Comment la belle-mère peut-elle trouver une place dans la famille patchwork ?

Beaucoup de gens disent: "Ça va s'arranger". Dans un sens, c'est vrai, car il faut du temps pour qu'une famille en patchwork se ressoude. Toutefois, les problèmes évoluent rarement d'eux-mêmes. Avant d'emménager ensemble, il est judicieux de s'accorder un moment de calme dans l'appartement, de se laisser aller et de chercher une réponse à la question: Qu'est-ce que j'aimerais le plus changer? Si la réponse est "Tout !", il est préférable de reporter l'emménagement ensemble ou de chercher un nouvel appartement ensemble - les cartes seront alors redistribuées. Mais même s'il y a peu de raisons de se plaindre, les changements doivent être abordés avec prudence. Une belle-mère se rend vite impopulaire avec une situation précipitée.

Comment concilier vos propres enfants et vos beaux-enfants ?
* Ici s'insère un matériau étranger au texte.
(** The model's strings are the UTF-8 bytes of Python's strings. *)
Definition single_quote : Ascii.ascii := Ascii.ascii_of_nat 39.
Definition double_quote : Ascii.ascii := Ascii.ascii_of_nat 34.
Definition backslash : Ascii.ascii := Ascii.ascii_of_nat 92.

Fixpoint has_char (c : Ascii.ascii) (s : string) : bool :=
  match s with
  | EmptyString => false
  | String c' rest => Ascii.eqb c c' || has_char c rest
  end.

Definition hex_digit (n : nat) : Ascii.ascii :=
  match String.get n "0123456789abcdef" with
  | Some c => c
  | None => Ascii.ascii_of_nat 48
  end.

(** One character inside [repr(s)] that is quoted with [q]: the quote and
    the backslash are escaped; tab, newline and carriage return have their
    letters; the other control characters are written [\xhh].  Bytes from
    128 on belong to characters outside ASCII, which [repr] leaves as they
    are when they are printable; the model takes them to be. *)
Definition repr_char (q c : Ascii.ascii) : string :=
  let n := Ascii.nat_of_ascii c in
  if Ascii.eqb c q || Ascii.eqb c backslash then
    String backslash (String c EmptyString)
  else if (n =? 9)%nat then String backslash "t"
  else if (n =? 10)%nat then String backslash "n"
  else if (n =? 13)%nat then String backslash "r"
  else if (n <? 32)%nat || (n =? 127)%nat then
    String backslash
      ("x" ++ String (hex_digit (n / 16))
                     (String (hex_digit (n mod 16)) EmptyString))
  else String c EmptyString.

Fixpoint repr_chars (q : Ascii.ascii) (s : string) : string :=
  match s with
  | EmptyString => EmptyString
  | String c rest => repr_char q c ++ repr_chars q rest
  end.

(** [repr(s)]: single quotes, unless [s] holds a single quote and no double
    quote. *)
Definition repr_str (s : string) : string :=
  let q := if has_char single_quote s && negb (has_char double_quote s)
           then double_quote else single_quote in
  String q (repr_chars q s ++ String q EmptyString).

Fixpoint join (sep : string) (l : list string) : string :=
  match l with
  | [] => EmptyString
  | [x] => x
  | x :: rest => x ++ sep ++ join sep rest
  end.

(** [str] of a list of strings. *)
Definition repr_list (l : list string) : string :=
  "[" ++ join ", " (map repr_str l) ++ "]".

(** [signal.Signals(n).name], with the numbers of Linux; [None] where
    [Signals(n)] raises [ValueError]. *)
Definition signal_name (n : Z) : option string :=
  match n with
  | 1 => Some "SIGHUP" | 2 => Some "SIGINT" | 3 => Some "SIGQUIT"
  | 4 => Some "SIGILL" | 5 => Some "SIGTRAP" | 6 => Some "SIGABRT"
  | 7 => Some "SIGBUS" | 8 => Some "SIGFPE" | 9 => Some "SIGKILL"
  | 10 => Some "SIGUSR1" | 11 => Some "SIGSEGV" | 12 => Some "SIGUSR2"
  | 13 => Some "SIGPIPE" | 14 => Some "SIGALRM" | 15 => Some "SIGTERM"
  | 16 => Some "SIGSTKFLT" | 17 => Some "SIGCHLD" | 18 => Some "SIGCONT"
  | 19 => Some "SIGSTOP" | 20 => Some "SIGTSTP" | 21 => Some "SIGTTIN"
  | 22 => Some "SIGTTOU" | 23 => Some "SIGURG" | 24 => Some "SIGXCPU"
  | 25 => Some "SIGXFSZ" | 26 => Some "SIGVTALRM" | 27 => Some "SIGPROF"
  | 28 => Some "SIGWINCH" | 29 => Some "SIGIO" | 30 => Some "SIGPWR"
  | 31 => Some "SIGSYS" | 34 => Some "SIGRTMIN" | 64 => Some "SIGRTMAX"
  | _ => None
  end%Z.

(** [str(e)] of the [CalledProcessError] for command [argv] and return code
    [rc]: a negative return code is a signal. *)
Definition called_process_error (argv : list string) (rc : Z) : string :=
  if (rc <? 0)%Z then
    match signal_name (- rc) with
    | Some name =>
        "Command '" ++ repr_list argv ++ "' died with <Signals." ++ name
        ++ ": " ++ pretty (- rc)%Z ++ ">."
    | None =>
        "Command '" ++ repr_list argv ++ "' died with unknown signal "
        ++ pretty (- rc)%Z ++ "."
    end
  else
    "Command '" ++ repr_list argv ++ "' returned non-zero exit status "
    ++ pretty rc ++ ".".

(** [needle in hay] on strings. *)
Fixpoint contains (needle hay : string) : bool :=
  String.prefix needle hay ||
  match hay with
  | EmptyString => false
  | String _ rest => contains needle rest
  end.

(** A byte that continues a character of more than one byte. *)
Definition is_continuation (c : Ascii.ascii) : bool :=
  let n := Ascii.nat_of_ascii c in (128 <=? n)%nat && (n <? 192)%nat.

(** [len(s)], in characters. *)
Fixpoint char_length (s : string) : nat :=
  match s with
  | EmptyString => 0
  | String c rest =>
      (if is_continuation c then 0 else 1) + char_length rest
  end.
Lemma inv_fits_perm_T a n ps :
  length ps = n -> (forall j, In j ps -> j < n) -> NoDup ps ->
  affine a = transpose (S n) (perm_matrix n ps) -> ndim (at_output_coords a) = n ->
  coord_dtype (at_input_coords a) = coord_dtype (at_output_coords a) -> inv_fits (Affine a).
Proof.
  intros Hl Hb Hnd HP Hn Hd i Hi. unfold inverse in Hi. rewrite HP in Hi.
  destruct (linalg_inv (transpose (S n) (perm_matrix n ps))) as [B|] eqn:HB; [|discriminate].
  destruct (AffineTransform_new _ _ _ _) as [r|e] eqn:Er; cbn [bind] in Hi; [|discriminate].
  injection Hi as <-. rewrite (AffineTransform_new_function _ _ _ _ _ Er).
  intros x y Hx Hfx E. cbn [output_coords input_coords] in *. rewrite Hn in Hx.
  rewrite <- Hd in Hfx. exact (vec_fits_perm_T_inv _ n ps B x y Hl Hb Hnd HB Hx Hfx E).
Qed.

Lemma mapM_nth_name_ok names ps :
  (forall j, In j ps -> j < length names) ->
  mapM (nth_name names) ps = Ok (map (fun i => nth i names ""%string) ps).
Proof.
  intros Hb. apply mapM_map_ok. intros i Hi. unfold nth_name.
  rewrite (nth_error_nth' names ""%string (Hb i Hi)). reflexivity.
Qed.

Lemma NoDup_map_nth_names names ps :
  NoDup names -> NoDup ps -> (forall j, In j ps -> j < length names) ->
  NoDup (map (fun i => nth i names ""%string) ps).
Proof.
  intros Hn. induction ps as [|p ps IH]; intros Hp Hb; simpl; [constructor|].
  inversion Hp as [|? ? Hnp Hps]; subst. constructor.
  - intros Hin. apply in_map_iff in Hin as (q & Eq & Hq). apply Hnp.
    assert (p = q); [|subst; exact Hq].
    apply (proj1 (NoDup_nth names ""%string) Hn).
    + apply Hb. left. reflexivity.
    + apply Hb. right. exact Hq.
    + symmetry. exact Eq.
  - apply IH; auto. intros j Hj. apply Hb. right. exact Hj.
Qed.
En général, je recommande: "Ma maison, mes règles !" Les enfants le comprennent. Mais les beaux-enfants peuvent être habitués à des règles différentes de celles de leurs propres enfants. C'est difficile pour eux de devoir soudainement suivre des règles complètement nouvelles avec papa parce que c'est ce que veut la belle-mère. Mais s'ils sont autorisés à faire plus que leurs propres enfants, il y aura aussi des problèmes. C'est là qu'un compromis mutuellement accepté prend tout son sens. "Tes demi-frères viennent ce week-end, alors on va faire de nouvelles règles. Vous savez qu'ils ont le droit de se coucher plus tard que vous. On se retrouve au milieu. Vous pouvez vous coucher tard, ils se couchent un peu plus tôt que d'habitude". Ainsi, personne ne se sent exclu.
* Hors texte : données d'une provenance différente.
Lemma findIndexFrom_located (tracks : list Track) (track : Track) (k : nat) (i : Z) :
  distinctPaths tracks -> tracks !! k = Some track ->
  findIndexFrom (matches track) i tracks = i + Z.of_nat k.
Proof.
  intros [Hnodup Hstream] Hk.
  assert (Hin : In track tracks)
    by (apply list_elem_of_In; eapply list_elem_of_lookup_2; exact Hk).
  assert (Hfree : forall t, In t tracks ->
            String.eqb ("http://localhost:5000/api/stream/" ++ id t)%string
                       (path track) = false).
  { intros t Ht. apply String.eqb_neq. apply Hstream; assumption. }
  clear Hstream Hin.
  revert k i Hk Hnodup Hfree.
  induction tracks as [|t rest IH]; intros k i Hk Hnodup Hfree; [discriminate|].
  cbn [findIndexFrom]. unfold matches at 1.
  rewrite (Hfree t) by (left; reflexivity). cbn [orb].
  destruct k as [|k].
  - injection Hk as ->. rewrite String.eqb_refl. lia.
  - cbn in Hk. cbn [map] in Hnodup. apply NoDup_cons in Hnodup as [Hnot Hnodup].
    assert (Hne : String.eqb (path t) (path track) = false).
    { apply String.eqb_neq. intros Heq. apply Hnot. rewrite Heq.
      apply list_elem_of_fmap. exists track. split; [reflexivity|].
      eapply list_elem_of_lookup_2. exact Hk. }
    rewrite Hne. rewrite (IH k (i + 1) Hk Hnodup).
    + lia.
    + intros u Hu. apply Hfree. right. exact Hu.
Qed.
Où une belle-mère peut-elle trouver de l'aide ?

Il n'existe pas de centres de conseil explicites pour les belles-mères. Il existe des psychologues spécialisés dans le domaine du "patchwork". Mais est-il normal qu'une femme doive aller voir un psychologue parce qu'elle a besoin de conseils sur le patchwork? Une belle-mère est mieux comprise par d'autres belles-mères. Dans mon blog, il y a une liste de contacts, y compris des femmes suisses. Ici, personne n'entend: "Tu savais qu'il avait des enfants, n'est-ce pas ?" Le chagrin partagé est la moitié du chagrin. Il existe également des groupes de belles-mères sur Facebook où vous pouvez échanger des informations.

Y a-t-il aussi de beaux côtés à être une belle-mère ?

Bien sûr ! Les enfants du mari peuvent être un véritable enrichissement. Je connais beaucoup de femmes qui disent qu'on leur a "donné" un enfant. Avec lui, la belle-mère, auparavant sans enfant, découvre à nouveau le monde à travers des yeux d'enfants. Et la belle-mère, qui est elle-même mère, voit comment les enfants se retrouvent et deviennent beaux-frères et belles-sœurs. En outre, un père responsable est souvent un partenaire bien plus adapté que le "loup solitaire".

Auteur Susanne Petermann

La personne :

Dans son blog, Susanne Petermann donne un aperçu de la vie et des problèmes particuliers de la seconde épouse d'un père. En outre, elle a élaboré une liste de contacts de belles-mères à l'aide de laquelle elle organise les contacts entre les belles-mères.

Conseil de lecture :

"Tu n'as rien à me dire ! Être une belle-mère n'est pas pour les lâches" par Susanne Petermann. Le livre a été publié par Diana Verlag en 2015.